Like dentists, government officials know they’ve hit a raw nerve when cavities respond.
“Bad news always seems to drop on Fridays,” Dave Vanness, an Associate Professor at the University of Wisconsin – Madison, wrote on a blog which appeared on the blogroll that the American Association of University Professors (AAUP) maintains. “Friday May 29, 2015 was a particularly bad news day for Wisconsin and for all of us who believe in academic freedom,” he avers.
“On that day, Joint Finance Committee of the State of Wisconsin passed Omnibus Motion #521 on a 12-4 party-line vote, including a $250 million biennium budget cut to UW System, major changes to shared governance (a huge topic for another time) and a complete redefinition of tenure as we know it.”
“It’s important to recognize that there are two key sections of OM#521. First, there’s Section 12, which strikes definition of a “tenure appointment” and the standard of dismissal ‘only for just cause and only after due notice and hearing’ from Section 36 of the state statutes.

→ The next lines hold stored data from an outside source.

(** C7: when every last-page anchor of the first page (if there is one at
    all) lacks an href, has an href without [page=] and a digit, or carries
    digits that do not parse as an [int], no page goroutine is ever started,
    no run returns an error, every run that returns gives exactly the
    reviews of the first page, and every run can be completed. *)
Theorem C7_discovery_fails_softly (doc : Node) :
  firstPage net name = inr doc ->
  Forall
    (fun a =>
       match Attr "href" [a] with
       | None => True
       | Some href =>
           matchPageDigits href = false \/
           exists err, Atoi (findDigits href) = inl err
       end)
    (Find lastPageSelector doc) ->
  (forall sched s,
     exec net name sched init = Some s ->
     tasks s = [] /\
     (forall out, returned s = Some out ->
        out = (Some (mkProductReviews name (reviews s)), None) /\
        Permutation (reviews s) (pageReviews (Sprintf_scrapingURL name) doc)) /\
     exists sched' s' pr,
       exec net name sched' s = Some s' /\ returned s' = Some (Some pr, None)).
Proof.
  intros Hfirst Hsoft.
  assert (Hanchors : allAnchors net name = Find lastPageSelector doc)
    by (unfold allAnchors; by rewrite Hfirst).
  assert (Hno : Forall (fun a => forall n, discoverLastPage a <> LastPage n)
                  (allAnchors net name)).
  { rewrite Hanchors. eapply Forall_impl; [exact Hsoft|].
    intros a Ha n. unfold discoverLastPage. simpl in *.
    destruct (nodeAttr "href" a) as [href|]; [|done].
    destruct Ha as [Hm|[err Herr]].
    - by rewrite Hm.
    - rewrite Herr. by destruct (negb _). }
  assert (HB : Forall loopEnds (allAnchors net name)).
  { eapply Forall_impl; [exact Hno|]. intros a Ha. apply Ha. }
  pose proof (soft_fanout 0 _ Hno) as Hfan.
  intros sched s Hexec. split_and!.
  - by eapply no_task_without_pages.
  - intros out Hret.
    destruct (returned_record _ _ _ _ Hfirst Hexec Hret) as (-> & Hperm & _).
    split; [done|]. rewrite Hperm. unfold expectedReviews, firstPageReviews.
    rewrite Hfan, Hfirst. simpl. by rewrite app_nil_r.
  - destruct (completes_with_record _ _ _ Hfirst HB Hexec) as (sched' & s' & ? & ?).
    by eexists sched', s', _.
Qed.
(* ===== verification/_CoqProject ===== *)
-Q . S2P
Prelude.v
Pool.v
PoolSystem.v
PoolRuns.v
PoolSafety.v
PoolTheorems.v
PoolMethods.v
PoolSpec.v
GoStrings.v
Prepared.v
PreparedTheorems.v
TrackedParams.v
Relay.v
RelayTheorems.v
RelayClaims.v
RelayStream.v
HBA.v
HBATheorems.v
Config.v
ConfigTheorems.v
BackendAddr.v
Registry.v
RegistryLemmas.v
RegistryOps.v
RegistryTheorems.v
RegistryReload.v
DNSWatcher.v
GoCrypto.v
Scram.v
ScramTheorems.v
ChannelBinding.v
AuthQuery.v
Session.v
SessionTheorems.v
SessionCancel.v
BackendConnect.v
BackendConnectTheorems.v
Limits.v
LimitsTheorems.v
RateLimit.v
Startup.v
Server.v
ServerRuns.v
ServerTheorems.v
AdminSQL.v
AdminSQLTheorems.v
GoURL.v
AdminAuth.v
AdminAuthTheorems.v
Health.v
AdminUI.v
AdminUITheorems.v
AdminServer.v
AdminServerTheorems.v
Wiring.v
WiringTheorems.v
Sockets.v
Metrics.v
FloatFacts.v
RateLimitTheorems.v
Proxy.v
ProxySession.v
ProxyTheorems.v
ProxyRuns.v
MetricsDesc.v
Html.v
Templ.v
Templates.v
TemplatesTheorems.v
Dashboard.v
PeerCred.v
Gateway.v
GatewayRouting.v
GatewayTheorems.v
GatewayRuns.v
GatewayConfig.v
AuditLog.v
AuditTheorems.v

The purpose of Section 12 would seem to be to kick the definition of tenure and ‘dismissal for just cause’ from where it resided, without issue, in state statute — over to the Board of Regents. If this were the only provision of the bill, Wisconsin would merely be facing a reduction of tenure protection from “A – Excellent” to “C – Average.” Food for thought: On Wednesday, June 3, 2015, at an Ethics and Public Policy forum here in Washington, D. C., Professor Peter Lawler of Berry College pointed out that hardly any professors are tenured anymore. Back to Professor Vanness.

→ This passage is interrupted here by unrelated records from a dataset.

(* ===== verification/Prelude.v ===== *)
(** * pgman, a PostgreSQL connection pooler: verification development

    pgman accepts PostgreSQL clients, authenticates them, and multiplexes their
    sessions over a bounded set of backend connections.  This library models
    the Go sources as executable Rocq definitions with the sources' names, and
    proves what makes them correct.

    ** The program's parts

    The process (main.go) is assembled from a configuration (config.go): it
    opens its listeners (unix_socket.go), accepts clients and runs one handler
    for each.  A client is authenticated (hba.go in front of the SCRAM code in
    auth.go, with verifiers that may come from auth_query.go), passes the limits
    (ratelimit.go, rate_limit.go, conn_limits.go), is registered (session.go) and
    routed by database and user to a pool (router.go over registry.go).  It is
    then served by the relay (relay.go), which acquires a backend from the pool
    (pool/pool.go) for each transaction, makes the session's state true on it
    (tracked_params.go, prepared_stmts.go), forwards messages both ways and
    gives the backend back.  Backends are dialed by backend_connect.go; users
    who log in with SCRAM can have connections under their own role, opened with
    the key recovered from their login (scram_clientkey.go,
    scram_passthrough.go).  A reload (reload.go) reconciles the registry with a
    changed file, the reaper (passthrough_reaper.go) and the DNS watchers
    (dns_watcher.go) act on their own.  Operators use a console over the
    Postgres protocol (admin_sql.go), an HTTP listener with a dashboard
    (admin_auth.go, oidc_auth.go, ui.go, web/) and metrics (metrics.go,
    pgbouncer_metrics.go, health.go).

    ** The files

    - [Prelude]: results and error propagation, machine integers, ranging over
      maps, counting, tactics.  [GoStrings], [GoCrypto], [GoURL]: what the
      sources use of Go's strings, sha256, hmac, base64 and net/url packages.
    - pool/pool.go.  [Pool]: the state (record [Pool]) and every method as a
      machine of program counters whose steps are the atomic operations and
      critical sections of the code; dial results, health checks and expired
      contexts are choices of the environment.  [PoolSystem]: any number of
      goroutines interleaving those machines, and the effect of each step on
      the counted quantities.  [PoolRuns]: an executable scheduler.
      [PoolSafety]: the invariants.  [PoolTheorems], [PoolMethods]: capacity,
      exclusive ownership, no use after close, exact bookkeeping, no misuse, no
      lost wake-up, draining, the breaker, release and reconnect.  [PoolSpec]:
      an abstract pool of free, busy and gone connections and the simulation.
    - prepared_stmts.go, listen_warn.go.  [Prepared]: the two caches, replay,
      eviction.  [PreparedTheorems]: replay against a server that may fail
      messages and then discards up to the next Sync, and the bounds.
    - tracked_params.go.  [TrackedParams]: the SET batch and that the server
      reads back exactly the parameters.
    - relay.go.  [Relay]: one session as a phase machine, [step], from an input
      (a client or backend message, an error, a timeout, the pool's answer) to
      the actions it takes.  [RelayTheorems], [RelayClaims], [RelayStream]:
      backends are used linearly, scrubbed before use, reused only outside a
      transaction; replies, COPY streams and failures are delivered as the
      protocol requires.
    - relay.go over pool/pool.go.  [Proxy]: any number of relay sessions over the
      contract of [PoolSpec], with a log of what each server has been sent and
      by whom.  [ProxySession]: what one step of one session does to the
      connection it holds.  [ProxyTheorems]: sessions are isolated from each
      other, statements are their own, and the pool's contract is kept.
      [ProxyRuns]: an executable scheduler and concrete runs.
    - hba.go.  [HBA]: tokenizer, parser, matching, decision, with CIDR parsing.
      [HBATheorems]: rules print and parse back; acceptance is sound.
      peer_cred_linux.go, peer_cred_other.go.  [PeerCred]: the kernel's word on
      a Unix socket, and what authentication reads off a connection.
    - config.go.  [Config]: the structs, defaults, validation, lifecycle merge.
      [ConfigTheorems]: what [loadConfig] accepts.
    - backend_addr.go.  [BackendAddr]: the address check, and that it refuses
      exactly the documented networks.
    - registry.go, router.go, reload.go.  [Registry]: entries keyed by pool name
      and identity, the database names that route to them, and every operation;
      [Resolve] in its two halves, since it drops its lock in between, and a
      reload as one step for each time it takes the lock ([reloadStep]).
      [RegistryLemmas], [RegistryOps]: the invariant and its preservation in
      every interleaving of requests, of which each resize is by pool name
      ([by_name]).  [RegistryTheorems]: identities and eviction.
      [RegistryReload]: a reload among clients ends with exactly the file.
    - scram_clientkey.go, scram_passthrough.go, auth.go.  [Scram] and
      [ScramTheorems]: key recovery, the key store, the client half of the
      exchange, verifiers.  [ChannelBinding]: the hash of the certificate an
      exchange is bound to, with SHA-384 and SHA-512, and generated verifiers.
    - auth_query.go.  [AuthQuery]: cached lookups interleaved with invalidation.
      dns_watcher.go.  [DNSWatcher]: when a pool is reconnected.
    - conn_limits.go, ratelimit.go, events.go.  [Limits], [LimitsTheorems]: caps,
      lockout, the event ring.  rate_limit.go.  [RateLimit]: token buckets in
      float64; [FloatFacts]: what is needed of IEEE 754; [RateLimitTheorems]:
      how much is granted, and when again.
    - session.go.  [Session], [SessionTheorems]: the sharded session table is one
      map; registration, snapshots, what a cancel connection sends.
      [SessionCancel]: cancel requests interleaved with running sessions.
    - backend_connect.go and the dialers of main.go.  [BackendConnect],
      [BackendConnectTheorems]: targets, TLS, the startup handshake.
    - main.go.  [Startup]: one connection's handler, stage by stage.  [Server]:
      accept loops, handlers and the shutdown, interleaved; [ServerRuns]: a
      scheduler; [ServerTheorems]: limits, clean-up, drain.  [Wiring],
      [WiringTheorems]: how the options, the authentication chain and the
      listeners follow from the configuration, the order of start and stop, the
      SIGHUP loop, passthrough_reaper.go and the command line.  [Sockets]:
      unix_socket.go and client_write.go.
    - main.go over registry.go and relay.go.  [Gateway]: the process of [Server],
      the registry with its writers and one [Proxy] for every pool ever built,
      in one system: a handler that has logged in and been routed starts its
      relay in its pool.  [GatewayRouting]: a pool that was handed out exists and
      dials as it was specified.  [GatewayTheorems]: the invariant of the system.
      [GatewayRuns]: an executable scheduler and the run of two users.
      [GatewayConfig]: the system started from a configuration file.
    - audit.go, logging.go.  [AuditLog]: the audit sink, every call that writes to
      it, the bytes of log/slog's JSON handler, the login counters, the choice of
      level and format.  [AuditTheorems]: a JSON reader, what it makes of the
      stream, and that refusals are on it.
    - admin_sql.go.  [AdminSQL], [AdminSQLTheorems]: the console, with every
      access to shared state a separate step.
    - admin_auth.go, oidc_auth.go, admin_tls.go.  [AdminAuth],
      [AdminAuthTheorems]: who gets in.  [AdminServer], [AdminServerTheorems]:
      the routes of the admin listener behind that check.  health.go.  [Health].
    - ui.go.  [AdminUI], [AdminUITheorems]: the handlers and what they do to the
      registry; the framing of the event stream.
    - web/.  [Html]: an HTML tokenizer, as the reader of what is written.
      [Templ]: the interface of the templ library and its laws.  [Templates]:
      the generated components, and the templates as structures.
      [TemplatesTheorems]: a component writes what its template says, whatever
      the data.  [Dashboard]: the page and the event stream of ui.go over the
      registry, the pools, the sessions and the events, and what a browser sees.
    - metrics.go, pgbouncer_metrics.go.  [Metrics]: what a scrape collects and
      counts.  [MetricsDesc]: the descriptors, and that registering them and
      scraping never panics.

    ** What the theorems show

    The pool: at most the limit is in use and no connection is used twice, in
    every interleaving; it refines its contract; parked callers wake up and
    Close drains.  The relay: backends are acquired and given back linearly, in
    a clean state, outside a transaction; with the pool, no session sees what
    another one sent, and a statement means what its session prepared.  The whole
    process: from any configuration that loads, every message on any connection
    of any pool is for a session that the configured authentication let in and,
    as long as no resize is addressed to the key of one user's entry, whose user
    and database entitle it to the identity the pool dials with, while pools come
    and go.  Routing: under that same condition an identity has its own pool, a
    reload converges to the file and displaced pools are drained; running sessions
    keep theirs.  Access: a login succeeds only by the configured rules (with
    authentication switched off, for everybody), admin requests only by the
    configured means, cancels only with the right secret.  Limits: connections, sessions per user
    and database, session rate, in the process as configured; everything taken
    is given back; a reported drain is complete.  The audit stream reads back
    as exactly the events, whatever bytes clients send, and every login refused
    by authentication, rate or cap is on it.  The dashboard: data is never markup.

    ** Conventions

    A function that can fail returns [result].  A mutex-protected method is one
    step; where the code drops a lock or uses atomics, it is several.  Time is
    an argument or a choice, in nanoseconds.  A Go [int] is a [Z]; counters
    that the code keeps non-negative are [nat].  A loop over a map is proved
    for every order ([MapRange], or a permutation in the statement).  Code that
    is not in the repository is a parameter: the YAML decoder, the SCRAM
    conversation, pgconn, bcrypt, the OIDC library, templ, Unicode case folding,
    the answer of SO_PEERCRED and the user database.  Specifications that are
    not code of the proxy: the SQL lexer in [TrackedParams], the server of
    [PreparedTheorems], which treats the messages of the extended protocol as
    PostgreSQL documents it and leaves open which of them fail and what SQL text
    does to its statements, the log of [Proxy], the histories [past], [logins] and
    [requests] of [Gateway], the tokenizer of [Html], the reader of event
    streams in [AdminUITheorems] and the JSON reader of [AuditTheorems].

    ** Fuel

    Recursion is structural except for the loops below, whose fuel is proved or
    evidently enough: comment skipping in [isDDL] and white space in
    [TrimSpace] (the length of the text, which shrinks), evictions (the size of
    the cache, one entry per round), SHA-2 blocks (the length of the padded
    message), decimal printing (twenty digits for an int64), reading a SET
    batch or an audit line back (its length), and the undisturbed runs of a
    pool's methods.  The retry loop of [registerSession] has the code's own
    bound.  The schedulers of [PoolRuns], [ServerRuns], [ProxyRuns] and
    [GatewayRuns] play a given list of moves and are only used to reach
    concrete states.  Theorems about runs quantify over every finite run.

    ** What the theorems do not cover

    Wire encoding is pgproto3's and is not modelled: messages are values.
    Sockets, TLS and goroutine scheduling appear only through the inputs they
    produce.  [own_statements] is for configurations that reset with DISCARD ALL
    and without the same-session skip, a client that sends no DDL, which drops the
    caches, does not prepare a name that is still open and keeps to COPY messages
    during COPY, and a server that has lost no Parse or Close of a named statement
    to an error and whose SQL text prepares nothing; [reload_converges] is for a
    reload during which no other request changes a pool; [GatewayConfig] has the options of the
    start, which a reload does not change, and fewer than 2^64 sessions; the
    tokenizer of [Html] leaves the normalisation of newlines to the browser.
    Theorems without a claim number show behaviours that differ from what a
    comment promises or that look unintended: in the pool, warm-up exceeding
    the limit and Reconnect racing with Release; in the relay, the end of a
    CopyBoth stream, an abandoned batch that the next session's server runs,
    acknowledgements swallowed by count, statement mode pooling an open
    transaction, a stale statement with the same-session skip, a statement lost
    with a failed batch; in the registry, aliases that collide and the route a
    reload then loses, a stale or evicted pass-through entry, resizing by a
    per-user key; a cancel that reaches the next session, an invalidated
    verifier stored again, TLS decided by the text of a DSN, the drain flag set
    late, console commands that crash when a pool is removed under them, a
    rebound page that passes the origin check, a carriage return that ends an
    event, a second error after an HBA refusal, links of per-user pools that
    match no route, a session-rate refusal that no login counter shows, and
    options that cannot be switched off as documented.

    ** Not modelled

    Every Go file with code of its own is modelled.  The embedded JavaScript and
    the file server that serves them, the Prometheus text format, the JSON of
    the probes and Go's HTTP protocol are outside the repository's code.  The
    texts of log lines and of most error messages are not modelled; an error is
    a constructor that says which one it is. *)

From stdpp Require Export gmap strings list fin_maps sorting.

“Second, there’s the far more worrisome Section 39, which addresses the other way in which tenured faculty can lose their jobs: termination of their position or layoff in the event of a bona fide financial emergency,” Professor Vanness writes. “Section 39 strikes the language ‘when a financial emergency exists’ from current law and replaces it with the alarmingly vague standard ‘deemed necessary due to a budget or program decision regarding program discontinuance, curtailment, modification, or redirection.’ Now, we’re talking ‘F=Failure.’”
By the way, at the same symposium Professor Lawler addressed, Mitch Daniels, president of Purdue, pointed out that his university has been able to freeze tuition for four straight years and, thus, reduce student debt by 18 percent. Interestingly, it was Daniels’ successful battles with public employees unions in Indiana which inspired Governor Walker in Wisconsin.